- WHAT THE EXERCISE ASKS -
Find every line below with the string "Import" and pick it out.

[[ DATASET EXCERPTS, beginning ]]

(** One pass through the body of [for i in range(args.iterations)]. *)
Definition loop_body (args : Namespace) (i : Z) (l : locals) : M locals :=
  let randDirection :=
    match args_direction args with None => true | Some _ => false end in
  let randRadius := (args_radius args =? 0)%Z in
  let randBase := (args_base args =? 0)%Z in
  let randTriangleHeight := (args_triheight args =? 0)%Z in
  let randWidth := (args_rectwidth args =? 0)%Z in
  let randRectangleHeight := (args_rectheight args =? 0)%Z in
  let randSpeed := (args_speed args =? 0)%Z in
  direction <-
    (if randDirection
     then d <- choice ["right"; "left"; "up"; "down"; "diagonal"] ;;
          ret (Some d)
     else ret (v_direction l)) ;;
  radius <-
    (if randRadius then r <- randint 10 77 ;; ret (Some r)
     else ret (v_radius l)) ;;
  base <-
    (if randBase then b <- randint 10 75 ;; ret (Some b)
     else ret (v_base l)) ;;
  triheight <-
    (if randTriangleHeight then h <- randint 10 75 ;; ret (Some h)
     else ret (v_triheight l)) ;;
  rectWidth <-
    (if randWidth then rw <- randint 10 75 ;; ret (Some rw)
     else ret (v_rectWidth l)) ;;
  rectHeight <-
    (if randRectangleHeight then rh <- randint 10 75 ;; ret (Some rh)
     else ret (v_rectHeight l)) ;;
  speed <-
    (if randSpeed then s <- randint 20 100 ;; ret (Some s)
     else ret (v_speed l)) ;;
  diagonalDirection <- randint 1 4 ;;
  shape <-
    match args_shape args with
    | None => choice ["circle"; "rectangle"; "triangle"]
    | Some s => ret s
    end ;;
  (if shape =? "circle" then
     d <- load "direction" direction ;;
     r <- load "radius" radius ;;
     s <- load "speed" speed ;;
     circle d r s i diagonalDirection
   else if shape =? "triangle" then
     d <- load "direction" direction ;;
     b <- load "base" base ;;
     h <- load "triheight" triheight ;;
     s <- load "speed" speed ;;
     triangle d b h s i diagonalDirection
   else ret tt) ;;;
  ret {| v_direction := direction; v_radius := radius; v_base := base;
         v_triheight := triheight; v_rectWidth := rectWidth;
         v_rectHeight := rectHeight; v_speed := speed |}.
(** * openapi-apiclient: the transformation core of [openapigenerator2.ts]

    A shallow embedding of the pure part of the generator (common base path,
    identifier derivation, synthesis of the route functions) together with
    the properties its specification states about it.

    ECMAScript strings are sequences of UTF-16 code units; they are modelled
    as lists of code units, so that [substring], [slice], [indexOf] and the
    regular expressions of the source act on the same positions as in the
    program. *)

From Stdlib Require Import String Ascii.
From Stdlib Require Import List NArith ZArith Bool Lia Permutation.
From Equations Require Import Equations.
From Equations.Prop Require Import Logic.
Import ListNotations.
Local Open Scope Z_scope.

(* ===================================================================== *)
(** * ECMAScript primitives used by the program *)
(* ===================================================================== *)

Module JS.

(** A UTF-16 code unit (values below 65536 in an actual string). *)
Definition codeunit := N.
Definition jsstring := list codeunit.

Definition cu (c : ascii) : codeunit := N_of_ascii c.

(** An ASCII string literal of the source as a sequence of code units. *)
Definition js (s : string) : jsstring := map N_of_ascii (list_ascii_of_string s).
(** [if self.tab: self.tab.focus()] reads the property twice; the second
    read returns what the first did (lemma [tab_read_twice]). *)
Definition TuiApp_post_load : M unit :=
  emit EvLoadClipboard ;;
  cur <- tab ;;
  match cur with
  | Some t => Tab_focus t
  | None => ret tt
  end ;;
  vt100 <- gets using_vt100 ;;
  if vt100 then
    emit (EvSubscribe background_color) ;;
    emit (EvSubscribe foreground_color) ;;
    emit (EvBackgroundTask _poll_terminal_colors)
  else ret tt.

Definition post_load : M unit :=
  cls <- gets app_class ;;
  match cls with
  | TuiApp => TuiApp_post_load
  | EuporieApp => EuporieApp_post_load
  end.

(** [self.renderer._waiting_for_cpr_futures.append(asyncio.Future())] *)
Definition futures_append : M unit :=
  modify (fun st =>
    set_renderer
      (mkRenderer (style (renderer st))
         (S (_waiting_for_cpr_futures (renderer st)))) st).

(** [self.renderer._waiting_for_cpr_futures.pop()] *)
Definition futures_pop : M unit :=
  n <- gets (fun st => _waiting_for_cpr_futures (renderer st)) ;;
  match n with
  | O => raise IndexError
  | S n' =>
      modify (fun st => set_renderer (mkRenderer (style (renderer st)) n') st)
  end.

(** The local function [terminal_ready] of [pre_run]. *)
Definition terminal_ready : M unit :=
  load_container ;;
  modify (fun st => set_layout (Layout_new (focused_element st)) st) ;;
  open_files ;;
  post_load ;;
  modify (set__is_running true) ;;
  futures_pop ;;
  emit EvRequestCursorPosition ;;
  emit EvInvalidate.

(** The coroutine [await_terminal_feedback], as the event loop runs it
    once it is scheduled. *)
Definition await_terminal_feedback_body : M unit :=
  fun st =>
    match
      (vt100 <- gets using_vt100 ;;
       (if vt100 then emit EvSendAll ;; emit EvSleep else ret tt) ;;
       terminal_ready) st
    with
    | (Raise e, st') => (emit (EvLog log_load_error) ;; exit_exception e) st'
    | r => r
    end.

(** The statements of [pre_run] before the definition of
    [terminal_ready]: key bindings, colour depth, style, and the two
    lines that block rendering. *)
Definition pre_run_setup : M unit :=
  load_key_bindings ;;
  modify (fun st =>
    set__color_depth
      (from_option id (depth_of_color_value (term_info st))
         (color_depth (config st) ≫= _COLOR_DEPTHS)) st) ;;
  update_style None None ;;
  emit (EvSubscribe colors) ;;
  modify (set__is_running false) ;;
  futures_append.

Definition pre_run : M unit :=
  pre_run_setup ;;
  closed <- gets input_closed ;;
  if closed then terminal_ready
  else emit (EvBackgroundTask await_terminal_feedback).

(** ** Commands and the status bar *)

(** The commands [next-tab] and [previous-tab]:
    [get_app().tab_idx += 1] and [get_app().tab_idx -= 1]. *)
Definition next_tab : M unit :=
  i <- tab_idx ;; set_tab_idx (i + 1).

[[ DATASET EXCERPTS, end ]]

- EXPECTED ANSWER -
From Stdlib Require Import String Ascii.
From Stdlib Require Import List NArith ZArith Bool Lia Permutation.
From Equations Require Import Equations.
From Equations.Prop Require Import Logic.
Import ListNotations.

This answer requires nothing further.